--- Work request ---
Each line below must be set down exactly as it stands.

Collected data

(** * RoadGenerationDiscreteEnv: a shallow embedding of
      carl-sbst2022/road_generation_env_discrete.py

    The environment keeps a fixed-size array of control points, a step
    counter and its configuration.  Python integers (and the numpy int64
    entries of an action) are modelled by [Z]; Python floats by exact
    rationals [Q] in the transition function, with the conversion of an
    observation to numpy's float16 rounded as numpy does; the float
    computations whose value matters (the bound of the coordinates and
    the conversion of the road points) are also given in binary64,
    rounded after every operation, and related to the exact ones; a
    raised exception (a failed [assert], an [IndexError]) by [None]. *)

From Stdlib Require Import ZArith QArith Qround Qabs Qpower.
From Stdlib Require Import Lia Lqa Bool List.
From Stdlib Require Import Floats Uint63.
From stdpp Require Import base option list.

Local Open Scope Z_scope.

(** A statement that may raise: the rest runs on the value it returns. *)
Notation "'let?' x := m 'in' k" :=
  (match m with Some x => k | None => None end)
  (at level 10, x pattern, m at level 100, k at level 200).

(** ** numpy float16 *)

(** A value of IEEE 754 binary16 as numpy produces it from a real number:
    a finite value (kept as a reduced fraction, the sign of zero dropped)
    or an infinity. *)
Inductive float16 : Type :=
  | F16 (v : Q)
  | F16_inf (negative : bool).

(** The exponent [k] with [2^k <= q < 2^(k+1)], for [q > 0]. *)
Definition Qfloor_log2 (q : Q) : Z :=
  let k := Z.log2 (Qnum q) - Z.log2 (Z.pos (Qden q)) in
  if Qle_bool (Qpower 2 k) q then k else k - 1.

(** Rounding to the nearest integer, ties to the even one. *)
Definition round_half_even (q : Q) : Z :=
  let f := Qfloor q in
  match Qcompare (q - inject_Z f) (1 # 2) with
  | Lt => f
  | Gt => f + 1
  | Eq => if Z.even f then f else f + 1
  end.

(** [np.float16(q)]: eleven significant bits, exponent of the last bit at
    least -24, round to nearest even, overflow above 65504. *)
Definition float16_of_Q (q : Q) : float16 :=
  if Qeq_bool q 0 then F16 0 else
  let negative := Qle_bool q 0 in
  let a := Qabs q in
  let e := Z.max (-24) (Qfloor_log2 a - 10) in
  let m := round_half_even (a / Qpower 2 e) in
  let v := (inject_Z m * Qpower 2 e)%Q in
  if Qle_bool v 65504
  then F16 (Qred (if negative then - v else v))
  else F16_inf negative.

(** [np.array(obs, dtype=np.float16)] *)
Definition np_array_float16 (obs : list Q) : list float16 :=
  map float16_of_Q obs.

(** [np.asarray(q, dtype=np.int64)]: truncation towards zero. *)
Definition int64_of_Q (q : Q) : Z := Z.quot (Qnum q) (Z.pos (Qden q)).

(** ** The environment *)

(** A control point: a pair of discrete coordinates. *)
Abbreviation Point := (Z * Z)%type.

(** [(0,0)] represents absence of information in a cell. *)
Definition sentinel : Point := (0, 0).
(** * Ore operators over a single generator: arithmetic, division,
      GCRD, LCLM and symmetric powers

    A shallow embedding of [ore_operator.py].  An operator is the list of
    its coefficients [c0; c1; ...; cn] (coefficient of the i-th power of
    the generator at index i) without trailing zeros, exactly as the
    underlying Sage polynomial stores it.  The base ring, its fraction
    field, the twisting maps and the linear-algebra solver are the
    external collaborators of the code; they are gathered in the record
    [OreAlgebra] and the laws they obey are stated as hypotheses where
    a proof needs them. *)

From Stdlib Require Import List ZArith Lia Bool Arith.
From Stdlib Require Import Ring Field.
From Stdlib Require Import QArith Qcanon Qround.
Import ListNotations.

Declare Scope K_scope.
Delimit Scope K_scope with K.

Close Scope Qc_scope.
Close Scope Q_scope.
Open Scope nat_scope.

Set Implicit Arguments.

(** ** Exceptions and results *)

(** The Python exceptions the code raises. *)
Inductive exn : Type :=
| ZeroDivisionError
| TypeError
| ValueError
| IndexError.

(** The outcome of running a piece of code: a value, a raised exception,
    or a loop that was still running when the iteration budget of the
    model ended. *)
Inductive outcome (A : Type) : Type :=
| Ret (a : A)
| Raise (e : exn)
| Diverge.

Arguments Ret {A} a.
Arguments Raise {A} e.
Arguments Diverge {A}.

Definition bind {A B : Type} (m : outcome A) (f : A -> outcome B) : outcome B :=
  match m with
  | Ret a => f a
  | Raise e => Raise e
  | Diverge => Diverge
  end.

(** ** The algebra descriptor *)

(** Entries of the auxiliary stack that the remainder-sequence strategies
    thread between two reduction steps: base-ring scalars and orders. *)
Inductive aux (K : Type) : Type :=
| AuxK (x : K)
| AuxZ (d : Z).

Arguments AuxZ {K} d.

(** Matrices are lists of rows. *)
Definition matrix (K : Type) : Type := list (list K).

--- Your solution ---
(** * RoadGenerationDiscreteEnv: a shallow embedding of
      carl-sbst2022/road_generation_env_discrete.py

    The environment keeps a fixed-size array of control points, a step
    counter and its configuration.  Python integers (and the numpy int64
    entries of an action) are modelled by [Z]; Python floats by exact
    rationals [Q] in the transition function, with the conversion of an
    observation to numpy's float16 rounded as numpy does; the float
    computations whose value matters (the bound of the coordinates and
    the conversion of the road points) are also given in binary64,
    rounded after every operation, and related to the exact ones; a
    raised exception (a failed [assert], an [IndexError]) by [None]. *)

From Stdlib Require Import ZArith QArith Qround Qabs Qpower.
From Stdlib Require Import Lia Lqa Bool List.
From Stdlib Require Import Floats Uint63.
From stdpp Require Import base option list.

Local Open Scope Z_scope.

(** A statement that may raise: the rest runs on the value it returns. *)
Notation "'let?' x := m 'in' k" :=
  (match m with Some x => k | None => None end)
  (at level 10, x pattern, m at level 100, k at level 200).

(** ** numpy float16 *)

(** A value of IEEE 754 binary16 as numpy produces it from a real number:
    a finite value (kept as a reduced fraction, the sign of zero dropped)
    or an infinity. *)
Inductive float16 : Type :=
  | F16 (v : Q)
  | F16_inf (negative : bool).

(** The exponent [k] with [2^k <= q < 2^(k+1)], for [q > 0]. *)
Definition Qfloor_log2 (q : Q) : Z :=
  let k := Z.log2 (Qnum q) - Z.log2 (Z.pos (Qden q)) in
  if Qle_bool (Qpower 2 k) q then k else k - 1.

(** Rounding to the nearest integer, ties to the even one. *)
Definition round_half_even (q : Q) : Z :=
  let f := Qfloor q in
  match Qcompare (q - inject_Z f) (1 # 2) with
  | Lt => f
  | Gt => f + 1
  | Eq => if Z.even f then f else f + 1
  end.

(** [np.float16(q)]: eleven significant bits, exponent of the last bit at
    least -24, round to nearest even, overflow above 65504. *)
Definition float16_of_Q (q : Q) : float16 :=
  if Qeq_bool q 0 then F16 0 else
  let negative := Qle_bool q 0 in
  let a := Qabs q in
  let e := Z.max (-24) (Qfloor_log2 a - 10) in
  let m := round_half_even (a / Qpower 2 e) in
  let v := (inject_Z m * Qpower 2 e)%Q in
  if Qle_bool v 65504
  then F16 (Qred (if negative then - v else v))
  else F16_inf negative.

(** [np.array(obs, dtype=np.float16)] *)
Definition np_array_float16 (obs : list Q) : list float16 :=
  map float16_of_Q obs.

(** [np.asarray(q, dtype=np.int64)]: truncation towards zero. *)
Definition int64_of_Q (q : Q) : Z := Z.quot (Qnum q) (Z.pos (Qden q)).

(** ** The environment *)

(** A control point: a pair of discrete coordinates. *)
Abbreviation Point := (Z * Z)%type.

(** [(0,0)] represents absence of information in a cell. *)
Definition sentinel : Point := (0, 0).
(** * Ore operators over a single generator: arithmetic, division,
      GCRD, LCLM and symmetric powers

    A shallow embedding of [ore_operator.py].  An operator is the list of
    its coefficients [c0; c1; ...; cn] (coefficient of the i-th power of
    the generator at index i) without trailing zeros, exactly as the
    underlying Sage polynomial stores it.  The base ring, its fraction
    field, the twisting maps and the linear-algebra solver are the
    external collaborators of the code; they are gathered in the record
    [OreAlgebra] and the laws they obey are stated as hypotheses where
    a proof needs them. *)

From Stdlib Require Import List ZArith Lia Bool Arith.
From Stdlib Require Import Ring Field.
From Stdlib Require Import QArith Qcanon Qround.
Import ListNotations.

Declare Scope K_scope.
Delimit Scope K_scope with K.

Close Scope Qc_scope.
Close Scope Q_scope.
Open Scope nat_scope.

Set Implicit Arguments.

(** ** Exceptions and results *)

(** The Python exceptions the code raises. *)
Inductive exn : Type :=
| ZeroDivisionError
| TypeError
| ValueError
| IndexError.

(** The outcome of running a piece of code: a value, a raised exception,
    or a loop that was still running when the iteration budget of the
    model ended. *)
Inductive outcome (A : Type) : Type :=
| Ret (a : A)
| Raise (e : exn)
| Diverge.

Arguments Ret {A} a.
Arguments Raise {A} e.
Arguments Diverge {A}.

Definition bind {A B : Type} (m : outcome A) (f : A -> outcome B) : outcome B :=
  match m with
  | Ret a => f a
  | Raise e => Raise e
  | Diverge => Diverge
  end.

(** ** The algebra descriptor *)

(** Entries of the auxiliary stack that the remainder-sequence strategies
    thread between two reduction steps: base-ring scalars and orders. *)
Inductive aux (K : Type) : Type :=
| AuxK (x : K)
| AuxZ (d : Z).

Arguments AuxZ {K} d.

(** Matrices are lists of rows. *)
Definition matrix (K : Type) : Type := list (list K).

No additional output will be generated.